Oleh Susilowati |
Kita tak bisa membayangkan sebuah peradaban tanpa buku sebagai sumber pengetahuan sekaligus penyambung dari satu peradaban ke peradaban lainnya. Jika sebuah peradaban dibangun tanpa buku, tentu menjadi karut-marut. Begitu pun jika sebuah generasi tanpa buku, apa yang terjadi?
Tulisan ini bentuk kegelisahan atas fenomena generasi kita yang semakin jauh dari buku. Bagaimana pelajar dan mahasiswa yang seharusnya berjibaku dengan buku, banyak yang tak akrab, bahkan “alergi” dengan buku. Sampai kapan generasi ini jauh dari buku?
Kalau buku menjadi tolok ukur kebudayaan suatu bangsa dan menjadi lambang kejayaan peradaban, bagaimana nasib bangsa yang generasinya tidak menyukai buku?
Adakah upaya yang dilakukan oleh empunya kebijakan untuk mendorong anak bangsanya menyukai buku? Jika sudah ada upaya, perlu modifikasi upaya untuk menggugah anak bangsa mencintai jendela pengetahuan.
Hal ini penting karena tanpa upaya maksimal, bangsa kita akan terpuruk tersebab rakyatnya tidak mencintai ilmu pengetahuan.
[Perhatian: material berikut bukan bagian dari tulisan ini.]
(** * A shallow embedding of the tag-markup parser of huozi-rs ([src/parser.rs]).

    The Rust parser is written with nom's combinators over [&str].  We model
    a [&str] as a Rocq [string] (a list of bytes): every special character
    of the grammar is ASCII, and in valid UTF-8 no byte of a multi-byte
    character is ASCII, so matching byte by byte and character by character
    agree.  A borrowed span of the input is modelled by the string it holds.

    nom's [IResult] for complete input has three outcomes, modelled by [res]:
    success with the remaining input, a recoverable [Err::Error] and a fatal
    [Err::Failure]; error payloads ([VerboseError]) are not modelled. *)

From Stdlib Require Import String Ascii List Bool Arith Lia.
Import ListNotations.
Open Scope list_scope.
Open Scope string_scope.

(** ** Results and combinators (nom, [complete] flavour) *)

Module Nom.

Inductive res (A : Type) : Type :=
| Ok (rest : string) (v : A)
| Error
| Failure.
Arguments Ok {A} rest v.
Arguments Error {A}.
Arguments Failure {A}.

Definition Parser (A : Type) : Type := string -> res A.

Definition bind {A B} (m : res A) (k : string -> A -> res B) : res B :=
  match m with
  | Ok r x => k r x
  | Error => Error
  | Failure => Failure
  end.

Definition dq : ascii := "034".
Definition bs : ascii := "092".

Fixpoint in_chars (c : ascii) (chars : string) : bool :=
  match chars with
  | EmptyString => false
  | String d cs => if ascii_dec c d then true else in_chars c cs
  end.

(** [char c] *)
Definition char (c : ascii) : Parser ascii := fun s =>
  match s with
  | String d s' => if ascii_dec c d then Ok s' c else Error
  | EmptyString => Error
  end.

(** [tag t] *)
Fixpoint strip_prefix (t s : string) : option string :=
  match t, s with
  | EmptyString, _ => Some s
  | String c t', String d s' => if ascii_dec c d then strip_prefix t' s' else None
  | String _ _, EmptyString => None
  end.

Definition tag (t : string) : Parser string := fun s =>
  match strip_prefix t s with
  | Some r => Ok r t
  | None => Error
  end.

(** Longest prefix of [s] none of whose characters satisfies [stop]. *)
Fixpoint span_until (stop : ascii -> bool) (s : string) : string * string :=
  match s with
  | EmptyString => (EmptyString, EmptyString)
  | String c s' =>
      if stop c then (EmptyString, s)
      else let (a, b) := span_until stop s' in (String c a, b)
  end.

(** [is_not chars] = [split_at_position1_complete]: at least one character. *)
Definition is_not (chars : string) : Parser string := fun s =>
  let (run, rest) := span_until (fun c => in_chars c chars) s in
  match run with
  | EmptyString => Error
  | _ => Ok rest run
  end.

Definition is_multispace (c : ascii) : bool :=
  in_chars c (String " " (String "009" (String "013" (String "010" EmptyString)))).

(** [multispace0] = [split_at_position_complete]: never fails. *)
Definition multispace0 : Parser string := fun s =>
  let (run, rest) := span_until (fun c => negb (is_multispace c)) s in
  Ok rest run.

(** [one_of chars] *)
Definition one_of (chars : string) : Parser ascii := fun s =>
  match s with
  | String c s' => if in_chars c chars then Ok s' c else Error
  | EmptyString => Error
  end.

(** [eof] *)
Definition eof : Parser string := fun s =>
  match s with
  | EmptyString => Ok s s
  | _ => Error
  end.

Definition preceded {A B} (p : Parser A) (q : Parser B) : Parser B := fun s =>
  bind (p s) (fun r _ => q r).

Definition terminated {A B} (p : Parser A) (q : Parser B) : Parser A := fun s =>
  bind (p s) (fun r x => bind (q r) (fun r' _ => Ok r' x)).

Definition separated_pair {A B C} (p : Parser A) (sep : Parser B) (q : Parser C)
  : Parser (A * C) := fun s =>
  bind (p s) (fun r1 x => bind (sep r1) (fun r2 _ => bind (q r2) (fun r3 y => Ok r3 (x, y)))).

Definition tuple2 {A B} (p : Parser A) (q : Parser B) : Parser (A * B) := fun s =>
  bind (p s) (fun r1 x => bind (q r1) (fun r2 y => Ok r2 (x, y))).

(** [alt((p, q))]: the second branch is tried only on a recoverable error. *)
Definition alt {A} (p q : Parser A) : Parser A := fun s =>
  match p s with
  | Error => q s
  | r => r
  end.

Definition cut {A} (p : Parser A) : Parser A := fun s =>
  match p s with
  | Error => Failure
  | r => r
  end.

Definition map {A B} (p : Parser A) (f : A -> B) : Parser B := fun s =>
  bind (p s) (fun r x => Ok r (f x)).

Definition not {A} (p : Parser A) : Parser unit := fun s =>
  match p s with
  | Ok _ _ => Error
  | Error => Ok s tt
  | Failure => Failure
  end.

(** [context] only decorates the error payload, which is not modelled. *)
Definition context {A} (name : string) (p : Parser A) : Parser A := p.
Jika sebuah bangsa tidak mencintai ilmu pengetahuan yang terjadi adalah chaos, ketidakberaturan, dan hal lain yang mengerikan.
Bangsa yang besar akan berdiri di atas kristal ijtihad berdasarkan adu ilmu pengetahuan dan penghormatan terhadapnya. Maka tak ada salahnya kita menggali lagi khazanah pelecut kecintaan anak bangsa kepada buku-buku ilmu pengetahuan.
Masih banyak jalan yang bisa ditempuh, masih banyak waktu yang bisa diisi untuk serius mengasah diri pun komunitas supaya bisa menjadi pecinta pengetahuan.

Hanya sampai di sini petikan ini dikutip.